In this paper, we show that there are significant changes even for mild annealing at temperatures of only 200 °C or 300 °C, outside of the regeneration process and far below silica transition and fictive temperatures. These are standardised annealing temperatures for stabilizing gratings over a finite period where no changes are normally expected – their observation implies a radical rethink of annealing of glass more generally. The test bed for this are long period gratings (LPGs) – by virtue of coupling between core and cladding modes LPGs offer ultra-sensitive but straightforward measurement of such changes not possible by any other means.
Conventional LPGs are extremely promising for photonic filtering  and sensing applications [10,11], but suffer badly from cross-sensitivity between applied temperature and strain, requiring significant and elaborate packaging. To achieve stable filtering, LPGs intrinsically insensitive to strain or temperature are needed in most applications. Bhatia et al.  demonstrated insensitive LPGs by selecting an appropriate periodicity. Temperature coefficients dλ/dT ~-1.8 pm/K were achieved in single mode fibre (SMF 28) using a pitch Λ = 40 μm – these are an order lower than that for longer pitch LPGs (Λ > 100 um) . On the other hand, longer periods exhibit lower strain coefficients – an LPG with Λ = 340 μm produced dλ/dε ~0.04 pm/με. Others have optimised dopants such as Ge and B to lower dλ/dT [13,14], whilst some reaserchers still have removed them altogether in single-material structured optical fibres, reducing dλ/dT further still [15,16]. The method of producing LPGs can also influence their performance – a CO2 laser used to write an LPG in a structured optical fibre reduced its strain sensitivity to dλ/dε = −0.192 pm/με . In the following paper, we identify and explore the physical relaxation mechanisms that are common across such data. In doing so we show how both appropriate fibre design and thermal annealing can enhance nanoscale changes in the core and inner cladding diameters to produce environmentally insensitive LPGs just with simple annealing. The model is supported by simulation and the role of design is shown by comparing tri-material composite fibres (those with an inner cladding) with bi-material composite glass SMF 28 fibre. Longitudinal changes with annealing can be ignored because they will be less significant given the grating length relative to the fibre width. Instead, sufficient volume changes with mild annealing can be achieved to alter the dispersion properties of the fibre accordingly and optimise coupling as a function of both temperature and strain. This LPG “optical test bench” opens up a new and broader approach to nanoscale engineering and fine tuning technology for all composites and waveguides as well as providing insight into the science of glass relaxation.
2. LPG Response before annealing
The strain sensitivity of an LPG includes the contributions from material and waveguide properties.
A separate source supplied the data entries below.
(* ===== verification/VerdictExamples.v ===== *)
(** * Examples for verdicts, findings and reports

    One verification from its debate to its report: a TRUE verdict with its
    dynamic run, the gates that accept it, the finding made of it and the draft.
    The records are walked ([Dumped]) by the fields that tell them apart, and the
    example's records of any class are named by their identifiers. *)
From S2P Require Import Prelude Records Hash CanonicalJson Text Store Lineage Work Processes Actions.
From S2P Require Import Budget Runtime Registry Authority Outputs Evidence Verdicts Policy Gates.
From S2P Require Import Findings Reports.

(** ** Records *)

Definition fx_meta (id kind attempt : string) : RunMeta :=
  mkRunMeta (mkRevisionMeta id id kind "1.0.0" 1 None 0) "an"
    (Some (mkCodeScope "ws" "c0" (Some "h1") (Some attempt))).
Definition fx_value (m : RunMeta) (kind : string) (refs : list StoredDataRef) (texts : list string) : value :=
  VModel contract_info
    [("record_id", id_value (record_id m)); ("record_type", VStr (record_type m)); ("kind", VStr kind);
     ("refs", VSequence (map dump refs)); ("texts", VSequence (map VStr texts))].
Definition fx_leaf (id : string) : StoredDataRef := mkStoredDataRef id "tool_output" "0" "ws" "c0" None.
Definition fx_playbook_ref : StoredDataRef := mkStoredDataRef "pb" "verification_playbook" "0" "ws" "c0" (Some "pb").
Definition fx_ref {A} `{Dumped A} (m : RunMeta) (x : A) : StoredDataRef :=
  mkStoredDataRef (record_id m) (record_type m)
    (match content_hash [] (dump x) with Ok h => h | Err _ => "" end) "ws" "c0" (Some (record_id m)).

#[local] Instance proposal_dumped : Dumped HypothesisProposal := fun p =>
  fx_value (hs_meta p) (hp_proposal_id p) [] (hp_statement p :: map rx_statement (hp_restrictions p)).
#[local] Instance hypothesis_dumped : Dumped VulnerabilityHypothesis := fun h =>
  fx_value (hs_meta h) "hypothesis" [vh_proposal_ref h] [vh_statement h].
#[local] Instance application_dumped : Dumped PlaybookApplication := fun a =>
  fx_value (pa_meta a) "application" [pa_hypothesis_ref a; pa_proposal_ref a] [pa_verification_work_id a].
#[local] Instance evidence_dumped : Dumped EvidenceAgentResult := fun e =>
  fx_value (er_meta e) (role_name (er_role e)) [] (map ec_statement (er_evidence e)).
#[local] Instance verification_dumped : Dumped VerificationResult := fun v =>
  fx_value (vr_meta v) "verification"
    (option_list (vr_dynamic_result_ref v) ++ option_list (vr_poc_ref v)) (vr_unresolved_conditions v).
#[local] Instance request_dumped : Dumped DynamicReproductionRequest := fun q =>
  fx_value (dq_meta q) "request" [dq_hypothesis_ref q] [dq_goal q].
#[local] Instance dynamic_dumped : Dumped DynamicReproductionResult := fun d =>
  fx_value (dyn_meta d) "result" (dyn_request_ref d :: option_list (dyn_poc_ref d)) (dyn_limitations d).
#[local] Instance poc_dumped : Dumped PoCBundle := fun p =>
  fx_value (poc_meta p) "poc" [poc_request_ref p] [poc_candidate_digest p].
#[local] Instance label_dumped : Dumped CWELabel := fun l =>
  fx_value (cwe_meta l) "label" [cwe_verification_result_ref l] (option_list (cwe_primary l)).
#[local] Instance technical_dumped : Dumped TechnicalEvidenceReview := fun t =>
  fx_value (tg_meta t) "technical" [tg_verification_result_ref t; tg_cwe_label_ref t] [].
#[local] Instance review_dumped : Dumped RuleScopeImpactReview := fun r =>
  fx_value (rs_meta r) "review" [rs_technical_review_ref r; rs_run_policy_state_ref r] (rs_reasons r).
#[local] Instance program_dumped : Dumped ProgramPolicyRecord := fun p =>
  fx_value (pol_meta p) "policy" (pol_source_refs p) [pol_program_id p].
#[local] Instance collection_dumped : Dumped PolicyCollectionResult := fun c =>
  fx_value (pre_meta c) "collection" (option_list (col_policy_record_ref c)) [pre_program_id c].
#[local] Instance state_dumped : Dumped RunPolicyState := fun s =>
  fx_value (ps_meta s) "state" (option_list (ps_policy_record_ref s)) [ps_program_id s].
#[local] Instance finding_dumped : Dumped Finding := fun f =>
  fx_value (fi_meta f) "finding" (fi_verification_result_ref f :: fi_evidence_refs f) [].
For LPGs with periods larger than Λ > 100 μm, the material and waveguide contributions are usually negative and positive respectively [10,11]. With careful design, it is feasible to offset the two contributions to achieve strain insensitivity – the origins of this have yet to be identified and the process is likely not optimised.
2.1 Tri-material fibre configuration
A custom-designed dual-cladding, tri-material composite single mode fibre was drawn from its preform fabricated using modified chemical vapor deposition (MCVD). The low loss enhanced photosensitivity design is matched to bi-material SMF28 fibre. Figure 1 and Table 1 show refractive index and composition of the preform respectively.
In order to characterize the fibre cross-section with sufficient resolution, careful etching with HF ([HF] ~5%, etch rate ~0.1 μm/min, diluted in deionized water for 5 min) created topological contrast between core, inner cladding and outer cladding; such etching follows a 1:1 correspondence with chemical composition, where doped silica etches faster than undoped and is insensitive to existing or induced stresses . A scanning electron microscope (SEM) was used to measure the cross-sectional dimensions of the drawn fibre and all measurements were repeated four times to ensure reproducibility and reliability. The average diameter of the core, the inner cladding and the outer cladding of the pristine fibre were measured to be ϕcore = (8.85 ± 0.05) μm, ϕinner cladding = (40.3 ± 0.2) μm, and ϕouter cladding = (124.8 ± 0.7) μm respectively. Compared with the unetched samples, the average outer diameter of the etched samples was 0.5 μm smaller, which was taken into account in the measurements; this variation is the main source of variability.
2.2 Seed LPG fabrication
The output of a 193 nm ArF laser (fpulse ~50 mJ/cm2; fcum ~225 J/cm2; repetition rate RR = 30 Hz; pulse duration τw = 15 ns) was used to inscribe LPGs through an amplitude mask (period Λ ~325 μm, grating length L ~10 mm). The transmission spectrum of the LPG was measured using a white light source and an optical spectrum analyser (OSA) over the wavelength range Δλ = (1000 – 1700) nm. Two transmission rejection bands were observed at λLPG1 = 1550 nm and λLPG2 = 1400 nm, with rejection strengths R1 ~15 dB and R2 ~10 dB.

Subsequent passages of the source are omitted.